There are also currently more than 1,300 human clinical trials underway using adult stem cells. How many clinical trials are being conducted using embryonic stem cells? Again, the answer is zero. The only tests being conducted with embryonic stem cells are being conducted on laboratory animals.

The reason for the disparity between the successes of adult vs. embryonic stem cell research is not funding. There is funding for and there is research being done with embryonic stem cells. The reason for the disparity is that there are some major scientific barriers to using embryonic stem cells. One problem is that, because of rapid growth when injected, embryonic stem cells produce tumors in the patient. Another problem is that, even if the tumor problem could be overcome, embryonic stem cells tend to be rejected by the body’s immune system. Neither of these problems exists with adult stem cells.

So on one hand, we have embryonic stem cell research, with major complications that researchers have thus far not been able to overcome, and with serious ethical debate due to the required destruction of human embryos.

On the other hand, we have adult stem cell research, with no major scientific barriers to success, with already successful treatment of various diseases in humans, with over a thousand human clinical trials already underway, and with no ethical debate.

Now we have a president-elect, who pledged during the campaign not to spend money on programs that don't work, indicating that one of his first moves as president will be to increase spending on a program that appears not to work. It is a program that, at best, is many years from producing positive results. It is a program that, because of ethical concerns, does not unite Americans. Indeed, it divides us further.

It seems to me that a president who campaigned on being a uniter and who promised not to spend money wastefully would focus federal research money on the kind of stem cell research that has produced actual medical success and that is free of divisive ethical concerns.

But that's just me.


Blogger SkyePuppy said...

...with serious ethical debate due to the required destruction of human embryos.

Not to mention the serious ethical (should-be) debate over the exploitation of young women for their eggs. The process of hastening the maturation of eggs for harvest is risky to the health of the young women, but researchers and supporters of embryonic stem-cell research don't seem to care.

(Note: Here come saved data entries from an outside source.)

(** When no body enqueues, the flush takes no more iterations than the
    queue has entries. *)
Lemma fifo_ends (pushes : nat -> list QueueItem) (throws : nat -> bool) (n : nat)
    (q : list QueueItem) :
  (forall id, pushes id = []) -> length q <= n -> fifo pushes throws n q <> Running.
Proof.
  intros Hp. revert q. induction n as [| n IH]; intros [| item rest] Hn; cbn in *;
    try discriminate; try lia.
  destruct (item_throws throws item); [discriminate |].
  assert (item_pushes pushes item = []) as ->.
  { destruct item; cbn; [apply Hp | reflexivity]. }
  rewrite app_nil_r. specialize (IH rest ltac:(lia)).
  destruct (fifo pushes throws n rest); cbn; congruence.
Qed.



(** The flush of the queue [cleanup 1; effect 5; cleanup 2], where cleanup 1
    enqueues cleanup 4: the cleanups run in the order 1, 2, 4, and the
    effect is deferred.  With cleanup 3, which throws, in the place of
    cleanup 2, the flush ends after 1 and 3, and cleanup 4 stays queued. *)
Example flush_serves_what_is_enqueued :
  fifo Scenario.busy_pushes Scenario.busy_throws 5 (queue Scenario.busy_queue)
    = Emptied [CleanupItem "p" 0 (mkCallback 1 []); EffectItem "p" 1 0 Scenario.effect5;
               CleanupItem "q" 0 Scenario.cleanup2; CleanupItem "r" 0 (mkCallback 4 [])] /\
  option_map (fun rt => (log rt, queue rt, microtasks (scheduler rt)))
    (Scenario.returned
       (run_task Scenario.no_name Scenario.no_components Scenario.busy_user 5 FlushTask
          Scenario.busy_queue))
    = Some ([1; 2; 4], [], [EffectTask 0 1 Scenario.effect5]) /\
  match run_task Scenario.no_name Scenario.no_components Scenario.busy_user 5 FlushTask
          Scenario.broken_queue with
  | Thrown _ rt' => log rt' = [1; 3] /\ queue rt' = [CleanupItem "r" 0 (mkCallback 4 [])]
  | _ => False
  end.
Proof. vm_compute. repeat split; reflexivity. Qed.


(** ** The component stack *)

Lemma keeps_stack_ret {A} (a : A) : keeps_stack (ret a).
Proof. intros rt. reflexivity. Qed.

Lemma keeps_stack_throw {A} (e : Error) : keeps_stack (@throw A e).
Proof. intros rt. reflexivity. Qed.

Lemma keeps_stack_get : keeps_stack get.
Proof. intros rt. reflexivity. Qed.

Lemma keeps_stack_bind {A B} (m : M A) (f : A -> M B) :
  keeps_stack m -> (forall a, keeps_stack (f a)) -> keeps_stack (bind m f).
Proof.
  intros Hm Hf rt. unfold bind. specialize (Hm rt).
  destruct (m rt) as [a rt1 | e rt1 |]; [| exact Hm | exact I].
  specialize (Hf a rt1). destruct (f a rt1); [congruence | congruence | exact I].
Qed.

Lemma keeps_stack_modify (f : Runtime -> Runtime) :
  (forall rt, componentStack (hooks (f rt)) = componentStack (hooks rt)) ->
  keeps_stack (modify f).
Proof. intros H rt. apply H. Qed.

Lemma keeps_stack_when (b : bool) (m : M unit) : keeps_stack m -> keeps_stack (when b m).
Proof. intros H. destruct b; [exact H | apply keeps_stack_ret]. Qed.

Lemma keeps_stack_forEach {A} (f : A -> M unit) (l : list A) :
  (forall x, keeps_stack (f x)) -> keeps_stack (forEach f l).
Proof.
  intros H. induction l as [| x l IH]; cbn; [apply keeps_stack_ret |].
  apply keeps_stack_bind; auto.
Qed.
Lemma only_try_except {A : Type} (m : M A) (h : exn -> M A) :
  raises_only_Exceptions m -> (forall e, raises_only_Exceptions (h e)) ->
  raises_only_Exceptions (try_except m h).
Proof.
  intros Hm Hh s e. specialize (Hm s e). unfold result, try_except in *.
  destruct (m s) as [[[a|e'] s1] t1]; cbn in *; [discriminate|].
  destruct (is_Exception e') eqn:He'; [|exact Hm].
  specialize (Hh e' s1 e). unfold result in Hh.
  now destruct (h e' s1) as [[r s2] t2].
Qed.

Lemma only_never_raises {A : Type} (m : M A) :
  never_raises m -> raises_only_Exceptions m.
Proof. intros H s e He. destruct (H s) as [a Ha]. congruence. Qed.

(** Settles [is_Exception e] in the goal for the exception [e] of an outcome
    that is known to be caught. *)
Ltac caught :=
  repeat match goal with
    | H : ?r = Raise ?e |- context [is_Exception ?e] =>
        let C := fresh "C" in
        assert (C : is_Exception e = true)
          by (assert (catchable r) as C by auto with catchable; exact (C e H));
        rewrite C; clear C
    end.

(** Walks a method, leaving the outcomes that are not known to be caught. *)
Ltac catchable :=
  repeat match goal with
    | |- forall _, _ => intro
    | |- raises_only_Exceptions (ret _) => apply only_ret
    | |- raises_only_Exceptions (log _ _) => apply only_log
    | |- raises_only_Exceptions get_state => apply only_get_state
    | |- raises_only_Exceptions (bind _ _) => apply only_bind
    | |- raises_only_Exceptions (try_except _ _) => apply only_try_except
    | |- raises_only_Exceptions (lift _) => apply only_lift
    | |- raises_only_Exceptions (invoke _ _) => apply only_invoke
    | |- raises_only_Exceptions (if ?b then _ else _) => destruct b
    | |- raises_only_Exceptions (match ?x with Some _ => _ | None => _ end) => destruct x
    end;
  auto with catchable.

(** A [try] block never raises when its body raises instances of [Exception]
    only and its handler returns. *)
Lemma try_except_never_raises {A : Type} (m : M A) (h : exn -> M A) :
  raises_only_Exceptions m -> (forall e, never_raises (h e)) ->
  never_raises (try_except m h).
Proof.
  intros Hm Hh s. specialize (Hm s). unfold result, try_except in *.
  destruct (m s) as [[[a|e] s1] t1]; cbn in *.
  - now exists a.
  - rewrite (Hm e eq_refl). destruct (Hh e s1) as [a Ha]. unfold result in Ha.
    destruct (h e s1) as [[r s2] t2]. cbn in *. now exists a.
Qed.
(** * Taxi-demand notebooks: the data-reshaping helpers

    A shallow embedding of the helper functions defined in the notebooks of
    the repository (the batch fetch of raw rides, the rolling-average
    feature, the hour / day-of-week extractor) and of the cells that
    evaluate a model and log it, together with the properties stated about
    them.

    Data model.
    - A pandas [Series] is the list of its cells; a cell is the rational
      number it denotes.  Ride counts are integers, a [datetime64[ns]] cell
      is held as its count of nanoseconds since 1970-01-01 (the integer
      pandas stores), an average is a float64, rounded as float64
      arithmetic rounds.  Missing values (NaN, NaT) and infinities are not
      modelled: the frames of these notebooks are complete.
    - A [DataFrame] maps a column label to its series (labels are unique,
      as in the parquet files the frames are read from; the position of a
      column is not modelled).
    - DataFrames are Python objects: they live in a store and are passed by
      reference, so that mutation in place and copying can be told apart. *)

From Stdlib Require Import ZArith QArith Qround Qabs Lia List Sorted Permutation.
From stdpp Require Import gmap strings list fin_maps pretty.
(** *** Facts about [QM.sqrt], [QM.rint] and the vector operations *)

Lemma sqrt_nonneg (x : Q) : (0 <= QM.sqrt x)%Q.
Proof.
  unfold QM.sqrt. rewrite Qred_correct. unfold Qle. cbn.
  rewrite Z.mul_1_r. apply Z.sqrt_nonneg.
Qed.

Lemma sqrt_pos (x : Q) : (0 < x)%Q -> (0 < QM.sqrt x)%Q.
Proof.
  intros Hx. unfold QM.sqrt. rewrite Qred_correct. unfold Qlt. cbn.
  rewrite Z.mul_1_r. apply Z.sqrt_pos.
  assert (Hn : (0 < Qnum (Qred x))%Z).
  { rewrite <- (Qred_correct x) in Hx. unfold Qlt in Hx. cbn in Hx. lia. }
  assert (0 < 4 ^ 53)%Z by (vm_compute; reflexivity). nia.
Qed.

Lemma sqrt_comp (x y : Q) : (x == y)%Q -> QM.sqrt x = QM.sqrt y.
Proof. intros E. unfold QM.sqrt. rewrite (Qred_complete x y E). reflexivity. Qed.

Lemma dot_self_nonneg (v : QM.vec) : (0 <= QM.dot v v)%Q.
Proof. split_vec v. cbn. nra. Qed.

Lemma norm_zero_dot (v : QM.vec) : (QM.norm v <= 0)%Q -> (QM.dot v v == 0)%Q.
Proof.
  intros H. pose proof (dot_self_nonneg v) as Hn.
  destruct (Qlt_le_dec 0 (QM.dot v v)) as [Hp | Hle]; [| lra].
  apply sqrt_pos in Hp. unfold QM.norm in H. lra.
Qed.

Lemma Qlt_bool_true (x y : Q) : QM.Qlt_bool x y = true <-> (x < y)%Q.
Proof.
  unfold QM.Qlt_bool. rewrite negb_true_iff. split.
  - intros H. apply Qnot_le_lt. intros Hle. apply Qle_bool_iff in Hle. congruence.
  - intros H. destruct (Qle_bool y x) eqn:E; [| reflexivity].
    apply Qle_bool_iff in E. lra.
Qed.
(** C2. Within one scope the frame records, for an identifier, the value it
    had before its first change and keeps that record.  In the run of
    [push()], a set of [A] to [v1], a set of [A] to [v2] and [pop()]: after
    the first set the cache holds for [A] a value deep-equal to [v1]
    ([v1] itself if it differed from [v0]); after the second, one
    deep-equal to [v2]; each set that changed the cache reached the
    implementation, and no other call did.  The frame is then empty or
    holds the single record [A -> v0], whatever [v1] and [v2] were.  The
    pop issues a restore of [A -> v0] exactly when [v2] is not deep-equal
    to [v0]; after it [A] is back at [v0] (a value deep-equal to [v0], and
    [v0] itself unless [v2] was already deep-equal to it) and not at [v1],
    the scope stack is as before and the other identifiers read as before.
    In general an update never rewrites a record of the top frame, and the
    frame holds each identifier at most once. *)
Theorem scope_first_write_wins (setter : adapter) (name : string)
    (p1 p2 : list value) (A : key) (v1 v2 : value) (gl : GL) (st : GLState) :
  state gl = Some st -> setter p1 = [(A, v1)] -> setter p2 = [(A, v2)] ->
  let set := call_set (SetToCache setter (SetNative name)) in
  let v0 := obj_get (cache st) A in
  let c1 := if deepArrayEqual v1 v0 then v0 else v1 in
  let c2 := if deepArrayEqual v2 c1 then c1 else v2 in
  (exists (st2 st3 : GLState) (frame : obj),
      lands (GLState_push ;; set p1 ;; set p2) gl st2 /\
      stateStack st2 = stateStack st ++ [frame] /\
      (frame = [] \/ frame = [(A, v0)]) /\
      (deepArrayEqual v1 v0 = false -> frame = [(A, v0)]) /\
      lands (GLState_push ;; set p1 ;; set p2 ;; GLState_pop) gl st3 /\
      stateStack st3 = stateStack st /\
      deepArrayEqual (obj_get (cache st3) A) v0 = true /\
      (deepArrayEqual v1 v0 = false ->
       deepArrayEqual (obj_get (cache st3) A) v1 = false) /\
      (deepArrayEqual v2 v0 = false -> obj_get (cache st3) A = v0) /\
      (forall k, k <> A -> obj_get (cache st3) k = obj_get (cache st) k) /\
      exists (st1 : GLState) (old2 : value) (gl2 gl3 : GL),
        lands (GLState_push ;; set p1) gl st1 /\
        obj_get (cache st1) A = c1 /\
        deepArrayEqual c1 v1 = true /\
        (GLState_push ;; set p1 ;; set p2) gl = Returns old2 gl2 /\
        state gl2 = Some st2 /\
        obj_get (cache st2) A = c2 /\
        deepArrayEqual c2 v2 = true /\
        calls gl2 =
        calls gl ++
        (if deepArrayEqual v1 v0 then [] else [CallSet name p1]) ++
        (if deepArrayEqual v2 c1 then [] else [CallSet name p2]) /\
        GLState_pop gl2 = Returns tt gl3 /\
        (GLState_push ;; set p1 ;; set p2 ;; GLState_pop) gl = Returns tt gl3 /\
        state gl3 = Some st3 /\
        calls gl3 =
        calls gl2 ++
        (if deepArrayEqual v2 v0 then [] else [CallRestore [(A, v0)]]) /\
        native gl3 =
        (if deepArrayEqual v2 v0 then native gl2
         else nativeRestore [(A, v0)] (native gl2))) /\
  (forall (st0 : GLState) (values : obj) (s : list obj) (f : obj),
      stateStack st0 = s ++ [f] ->
      exists f',
        stateStack (GLState_updated st0 values) = s ++ [f'] /\
        (forall k, obj_has f k = true -> obj_find f' k = obj_find f k) /\
        (obj_wf f -> NoDup (obj_keys f'))).
Proof.
  intros Hst Hp1 Hp2 set v0 c1 c2.
  pose proof (two_sets_in_scope_log setter name p1 p2 A v1 v2 gl st
                Hst Hp1 Hp2) as Hlog.
  cbv zeta in Hlog. fold set v0 c1 c2 in Hlog.
  subst c2 c1 v0.
  split; [| apply GLState_updated_frame].
  set (s1 := GLState_pushed st).
  set (s2a := GLState_updated s1 [(A, v1)]).
  set (s2 := GLState_updated s2a [(A, v2)]).
  assert (Hin2a : in_scope (stateStack st) (cache st) A s2a)
    by apply in_scope_updated, in_scope_pushed.
  assert (Hin2 : in_scope (stateStack st) (cache st) A s2)
    by apply in_scope_updated, Hin2a.
  destruct (in_scope_frame _ _ _ _ Hin2) as [Hstack Hframe].
  destruct (in_scope_popped _ _ _ _ Hin2) as (Hpop_stack & Hpop_A & Hpop_other).
  assert (Hlands2 : lands (GLState_push ;; set p1 ;; set p2) gl s2).
  { apply lands_seq with (st1 := s1); [apply lands_push, Hst |].
    intros gl1 H1. apply lands_seq with (st1 := s2a).
    - pose proof (lands_set setter name p1 gl1 s1 H1) as H.
      rewrite Hp1 in H. exact H.
    - intros gl2 H2. pose proof (lands_set setter name p2 gl2 s2a H2) as H.
      rewrite Hp2 in H. exact H. }
  assert (Hlands3 :
            lands (GLState_push ;; set p1 ;; set p2 ;; GLState_pop) gl
              (GLState_popped s2)).
  { apply lands_seq with (st1 := s1); [apply lands_push, Hst |].
    intros gl1 H1. apply lands_seq with (st1 := s2a).
    - pose proof (lands_set setter name p1 gl1 s1 H1) as H.
      rewrite Hp1 in H. exact H.
    - intros gl2 H2. apply lands_seq with (st1 := s2).
      + pose proof (lands_set setter name p2 gl2 s2a H2) as H.
        rewrite Hp2 in H. exact H.
      + intros gl3 H3. apply lands_pop; [exact H3 |].
        rewrite Hstack. apply snoc_not_nil. }
  assert (Hlands1 : lands (GLState_push ;; set p1) gl s2a).
  { apply lands_seq with (st1 := s1); [apply lands_push, Hst |].
    intros gl1 H1. pose proof (lands_set setter name p1 gl1 s1 H1) as H.
    rewrite Hp1 in H. exact H. }
  exists s2, (GLState_popped s2), (last (stateStack s2) []).
  split; [exact Hlands2 |]. split; [exact Hstack |]. split; [exact Hframe |].
  split; [| split; [exact Hlands3 |]; split; [exact Hpop_stack |];
            split; [exact Hpop_A |]; split; [| split; [| split;
              [exact Hpop_other |]]]].
  - intros Hne.
    assert (H2a : stateStack s2a =
                  stateStack st ++ [[(A, obj_get (cache st) A)]]).
    { unfold s2a.
      rewrite (GLState_updated_single s1 (stateStack st) [] A v1 eq_refl).
      cbn [cache s1 GLState_pushed]. rewrite Hne. reflexivity. }
    unfold s2. rewrite (recorded_stays s2a _ A _ v2 H2a).
    apply last_last.
  - intros Hne.
    destruct (deepArrayEqual (obj_get (cache (GLState_popped s2)) A) v1) eqn:E;
      [| reflexivity].
    rewrite deepArrayEqual_sym in E.
    rewrite (deepArrayEqual_trans _ _ _ E Hpop_A) in Hne. discriminate.
  - intros Hne. apply (in_scope_popped_exact _ _ _ _ Hin2). left.
    pose proof (_updateCache_synced s2a [(A, v2)]) as Hsync.
    fold s2 in Hsync.
    assert (Hwf : obj_wf [(A, v2)]) by (split; exact I).
    specialize (Hsync Hwf). inversion Hsync as [| ? ? Hv2 _]; subst.
    cbn [fst snd] in Hv2.
    destruct (deepArrayEqual (obj_get (cache st) A) (obj_get (cache s2) A)) eqn:E;
      [| reflexivity].
    rewrite deepArrayEqual_sym in E.
    rewrite (deepArrayEqual_trans _ _ _ Hv2 E) in Hne.
    discriminate.
  - fold s1 s2a s2 in Hlog.
    destruct Hlog as (old2 & gl2 & gl3 & H1 & H2 & H3 & H4 & H5 & H6 & H7 &
                      H8 & H9 & H10 & H11 & H12).
    exists s2a, old2, gl2, gl3.
    repeat (split; [assumption |]). assumption.
Qed.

And the left slams the right for not caring about women!

1:23 PM  
Blogger Bryan Alexander said...

-The process of hastening the maturation of eggs for harvest is risky to the health of the young women

If they were to worry about the health risk to women, that would discourage embryonic research, which would go against their pro-abortion agenda.

8:47 AM  
Blogger SkyePuppy said...

Exactly! They're looking for something--anything--to justify abortion, so they can say, "See? We were right to do this."